What the task asks — The output is the lines below from the one with "Lemma decode_walk_valid (m" through the one with "(32 + m * 8)) as", both included, printed exactly and with no other line.
*-*-*
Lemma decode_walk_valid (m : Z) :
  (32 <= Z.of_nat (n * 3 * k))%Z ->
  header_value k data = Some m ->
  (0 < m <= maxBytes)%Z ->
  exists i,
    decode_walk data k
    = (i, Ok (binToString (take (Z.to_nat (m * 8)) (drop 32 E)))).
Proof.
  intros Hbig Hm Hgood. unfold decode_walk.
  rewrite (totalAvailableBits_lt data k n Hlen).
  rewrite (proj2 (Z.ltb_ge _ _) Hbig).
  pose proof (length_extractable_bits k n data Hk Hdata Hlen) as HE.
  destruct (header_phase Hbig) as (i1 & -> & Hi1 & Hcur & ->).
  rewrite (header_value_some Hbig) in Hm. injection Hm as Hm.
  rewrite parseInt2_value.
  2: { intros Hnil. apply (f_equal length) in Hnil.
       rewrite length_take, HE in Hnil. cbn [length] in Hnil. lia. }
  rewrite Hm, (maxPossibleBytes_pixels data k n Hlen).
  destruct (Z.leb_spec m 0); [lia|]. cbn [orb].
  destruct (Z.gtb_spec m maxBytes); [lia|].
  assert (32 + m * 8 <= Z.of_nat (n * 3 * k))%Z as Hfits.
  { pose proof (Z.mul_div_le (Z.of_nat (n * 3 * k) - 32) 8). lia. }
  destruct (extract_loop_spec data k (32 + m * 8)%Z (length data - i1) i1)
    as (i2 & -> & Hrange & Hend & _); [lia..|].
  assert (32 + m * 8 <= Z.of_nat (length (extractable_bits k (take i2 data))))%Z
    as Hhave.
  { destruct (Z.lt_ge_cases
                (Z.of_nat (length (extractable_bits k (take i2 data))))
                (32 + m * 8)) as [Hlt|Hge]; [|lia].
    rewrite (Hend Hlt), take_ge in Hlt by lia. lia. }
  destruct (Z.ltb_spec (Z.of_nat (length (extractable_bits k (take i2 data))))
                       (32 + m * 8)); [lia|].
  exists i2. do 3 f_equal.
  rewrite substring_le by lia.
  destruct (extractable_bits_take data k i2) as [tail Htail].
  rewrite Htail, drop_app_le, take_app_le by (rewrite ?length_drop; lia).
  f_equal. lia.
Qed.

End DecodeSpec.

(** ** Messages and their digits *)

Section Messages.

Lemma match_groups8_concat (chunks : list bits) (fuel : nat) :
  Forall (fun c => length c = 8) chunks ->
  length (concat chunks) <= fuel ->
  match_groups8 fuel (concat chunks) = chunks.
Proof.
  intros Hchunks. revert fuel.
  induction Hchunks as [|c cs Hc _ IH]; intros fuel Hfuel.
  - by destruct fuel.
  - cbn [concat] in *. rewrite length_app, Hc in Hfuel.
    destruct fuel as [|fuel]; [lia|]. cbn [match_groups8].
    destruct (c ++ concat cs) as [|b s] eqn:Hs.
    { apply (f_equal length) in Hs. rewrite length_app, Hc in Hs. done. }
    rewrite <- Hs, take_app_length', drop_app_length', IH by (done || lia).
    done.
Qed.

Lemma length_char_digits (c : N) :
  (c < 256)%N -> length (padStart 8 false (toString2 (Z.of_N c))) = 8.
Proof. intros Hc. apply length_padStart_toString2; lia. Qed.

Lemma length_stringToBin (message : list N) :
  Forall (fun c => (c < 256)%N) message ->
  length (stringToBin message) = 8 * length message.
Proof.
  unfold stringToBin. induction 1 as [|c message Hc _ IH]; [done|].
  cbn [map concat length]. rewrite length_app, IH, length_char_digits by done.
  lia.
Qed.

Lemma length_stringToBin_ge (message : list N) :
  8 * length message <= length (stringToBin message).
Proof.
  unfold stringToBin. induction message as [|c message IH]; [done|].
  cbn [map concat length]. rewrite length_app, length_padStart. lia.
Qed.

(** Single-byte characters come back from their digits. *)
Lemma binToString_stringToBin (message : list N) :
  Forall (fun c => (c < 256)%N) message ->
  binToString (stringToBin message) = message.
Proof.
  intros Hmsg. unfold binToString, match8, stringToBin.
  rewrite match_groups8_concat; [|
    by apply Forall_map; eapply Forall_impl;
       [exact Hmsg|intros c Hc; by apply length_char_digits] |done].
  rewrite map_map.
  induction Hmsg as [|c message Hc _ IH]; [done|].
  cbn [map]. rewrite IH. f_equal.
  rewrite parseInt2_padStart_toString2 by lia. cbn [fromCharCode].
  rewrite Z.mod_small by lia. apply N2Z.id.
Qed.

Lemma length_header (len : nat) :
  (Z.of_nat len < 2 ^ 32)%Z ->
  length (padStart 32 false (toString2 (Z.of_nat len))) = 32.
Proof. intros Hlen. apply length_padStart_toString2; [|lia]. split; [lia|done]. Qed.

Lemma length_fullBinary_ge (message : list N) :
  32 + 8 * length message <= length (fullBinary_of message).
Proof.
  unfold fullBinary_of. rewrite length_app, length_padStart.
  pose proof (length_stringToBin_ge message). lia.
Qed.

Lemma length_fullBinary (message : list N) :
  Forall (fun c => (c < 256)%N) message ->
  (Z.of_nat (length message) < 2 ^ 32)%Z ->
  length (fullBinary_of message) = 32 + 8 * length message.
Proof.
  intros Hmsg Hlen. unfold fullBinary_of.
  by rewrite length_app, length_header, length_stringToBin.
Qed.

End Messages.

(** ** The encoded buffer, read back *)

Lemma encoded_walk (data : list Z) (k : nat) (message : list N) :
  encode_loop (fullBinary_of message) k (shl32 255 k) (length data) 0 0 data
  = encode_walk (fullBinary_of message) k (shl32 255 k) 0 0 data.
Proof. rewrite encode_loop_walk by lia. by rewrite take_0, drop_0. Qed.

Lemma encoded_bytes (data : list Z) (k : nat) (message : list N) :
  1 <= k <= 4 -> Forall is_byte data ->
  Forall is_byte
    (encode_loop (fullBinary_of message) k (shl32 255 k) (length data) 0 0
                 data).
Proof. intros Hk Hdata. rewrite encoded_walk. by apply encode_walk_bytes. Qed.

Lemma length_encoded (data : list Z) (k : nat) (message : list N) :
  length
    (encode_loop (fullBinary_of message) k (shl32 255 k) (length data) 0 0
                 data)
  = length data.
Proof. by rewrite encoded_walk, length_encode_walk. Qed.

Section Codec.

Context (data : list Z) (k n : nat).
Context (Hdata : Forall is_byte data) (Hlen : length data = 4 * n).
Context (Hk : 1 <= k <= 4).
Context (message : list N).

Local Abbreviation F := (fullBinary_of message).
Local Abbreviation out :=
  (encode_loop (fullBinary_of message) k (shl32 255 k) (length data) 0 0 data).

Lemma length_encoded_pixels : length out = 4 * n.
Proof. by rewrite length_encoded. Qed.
*-*-*
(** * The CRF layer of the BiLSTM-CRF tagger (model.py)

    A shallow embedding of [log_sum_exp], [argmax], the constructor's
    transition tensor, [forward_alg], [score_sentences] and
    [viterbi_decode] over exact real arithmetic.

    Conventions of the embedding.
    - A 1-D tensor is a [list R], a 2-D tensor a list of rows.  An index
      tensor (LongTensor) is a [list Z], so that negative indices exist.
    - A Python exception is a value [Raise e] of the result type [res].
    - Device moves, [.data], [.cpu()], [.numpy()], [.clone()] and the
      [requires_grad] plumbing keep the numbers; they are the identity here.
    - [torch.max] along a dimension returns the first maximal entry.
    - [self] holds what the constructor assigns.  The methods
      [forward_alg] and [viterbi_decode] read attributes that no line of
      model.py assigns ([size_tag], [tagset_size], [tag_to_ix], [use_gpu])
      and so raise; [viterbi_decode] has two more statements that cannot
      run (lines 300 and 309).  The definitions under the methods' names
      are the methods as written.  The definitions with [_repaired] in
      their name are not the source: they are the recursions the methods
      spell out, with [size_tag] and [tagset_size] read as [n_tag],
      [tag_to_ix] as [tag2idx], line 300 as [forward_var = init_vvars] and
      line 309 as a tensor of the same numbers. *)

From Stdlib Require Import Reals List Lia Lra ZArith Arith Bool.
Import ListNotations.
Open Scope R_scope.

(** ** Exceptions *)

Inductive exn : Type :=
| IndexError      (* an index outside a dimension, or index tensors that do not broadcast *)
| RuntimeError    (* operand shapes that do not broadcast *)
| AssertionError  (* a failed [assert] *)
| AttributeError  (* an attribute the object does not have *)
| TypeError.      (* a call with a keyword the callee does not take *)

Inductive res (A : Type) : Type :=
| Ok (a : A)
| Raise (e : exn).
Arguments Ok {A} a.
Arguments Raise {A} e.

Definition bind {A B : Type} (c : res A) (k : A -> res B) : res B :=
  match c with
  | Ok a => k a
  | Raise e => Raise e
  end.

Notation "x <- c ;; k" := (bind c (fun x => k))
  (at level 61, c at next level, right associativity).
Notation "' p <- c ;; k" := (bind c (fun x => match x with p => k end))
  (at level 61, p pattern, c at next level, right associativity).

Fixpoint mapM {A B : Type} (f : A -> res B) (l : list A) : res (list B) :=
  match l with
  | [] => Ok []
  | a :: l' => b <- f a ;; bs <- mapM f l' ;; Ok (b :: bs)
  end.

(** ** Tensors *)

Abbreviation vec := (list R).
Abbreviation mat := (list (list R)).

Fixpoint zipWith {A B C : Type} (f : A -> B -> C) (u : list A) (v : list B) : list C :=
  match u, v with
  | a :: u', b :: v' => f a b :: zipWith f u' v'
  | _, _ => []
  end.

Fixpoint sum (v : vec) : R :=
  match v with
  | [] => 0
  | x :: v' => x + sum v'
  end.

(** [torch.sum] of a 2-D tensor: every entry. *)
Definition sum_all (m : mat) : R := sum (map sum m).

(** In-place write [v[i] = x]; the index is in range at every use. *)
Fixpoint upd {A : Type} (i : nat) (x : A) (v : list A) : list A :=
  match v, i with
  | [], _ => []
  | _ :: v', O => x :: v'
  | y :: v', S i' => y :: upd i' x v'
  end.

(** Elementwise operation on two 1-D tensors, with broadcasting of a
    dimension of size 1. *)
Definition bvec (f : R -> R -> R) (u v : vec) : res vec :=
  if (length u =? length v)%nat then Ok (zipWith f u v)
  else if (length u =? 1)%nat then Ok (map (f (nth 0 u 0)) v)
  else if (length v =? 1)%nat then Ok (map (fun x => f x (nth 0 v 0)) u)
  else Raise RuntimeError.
*-*-*
Result for this exercise —
Lemma decode_walk_valid (m : Z) :
  (32 <= Z.of_nat (n * 3 * k))%Z ->
  header_value k data = Some m ->
  (0 < m <= maxBytes)%Z ->
  exists i,
    decode_walk data k
    = (i, Ok (binToString (take (Z.to_nat (m * 8)) (drop 32 E)))).
Proof.
  intros Hbig Hm Hgood. unfold decode_walk.
  rewrite (totalAvailableBits_lt data k n Hlen).
  rewrite (proj2 (Z.ltb_ge _ _) Hbig).
  pose proof (length_extractable_bits k n data Hk Hdata Hlen) as HE.
  destruct (header_phase Hbig) as (i1 & -> & Hi1 & Hcur & ->).
  rewrite (header_value_some Hbig) in Hm. injection Hm as Hm.
  rewrite parseInt2_value.
  2: { intros Hnil. apply (f_equal length) in Hnil.
       rewrite length_take, HE in Hnil. cbn [length] in Hnil. lia. }
  rewrite Hm, (maxPossibleBytes_pixels data k n Hlen).
  destruct (Z.leb_spec m 0); [lia|]. cbn [orb].
  destruct (Z.gtb_spec m maxBytes); [lia|].
  assert (32 + m * 8 <= Z.of_nat (n * 3 * k))%Z as Hfits.
  { pose proof (Z.mul_div_le (Z.of_nat (n * 3 * k) - 32) 8). lia. }
  destruct (extract_loop_spec data k (32 + m * 8)%Z (length data - i1) i1)
    as (i2 & -> & Hrange & Hend & _); [lia..|].
  assert (32 + m * 8 <= Z.of_nat (length (extractable_bits k (take i2 data))))%Z
    as Hhave.
  { destruct (Z.lt_ge_cases
                (Z.of_nat (length (extractable_bits k (take i2 data))))
                (32 + m * 8)) as [Hlt|Hge]; [|lia].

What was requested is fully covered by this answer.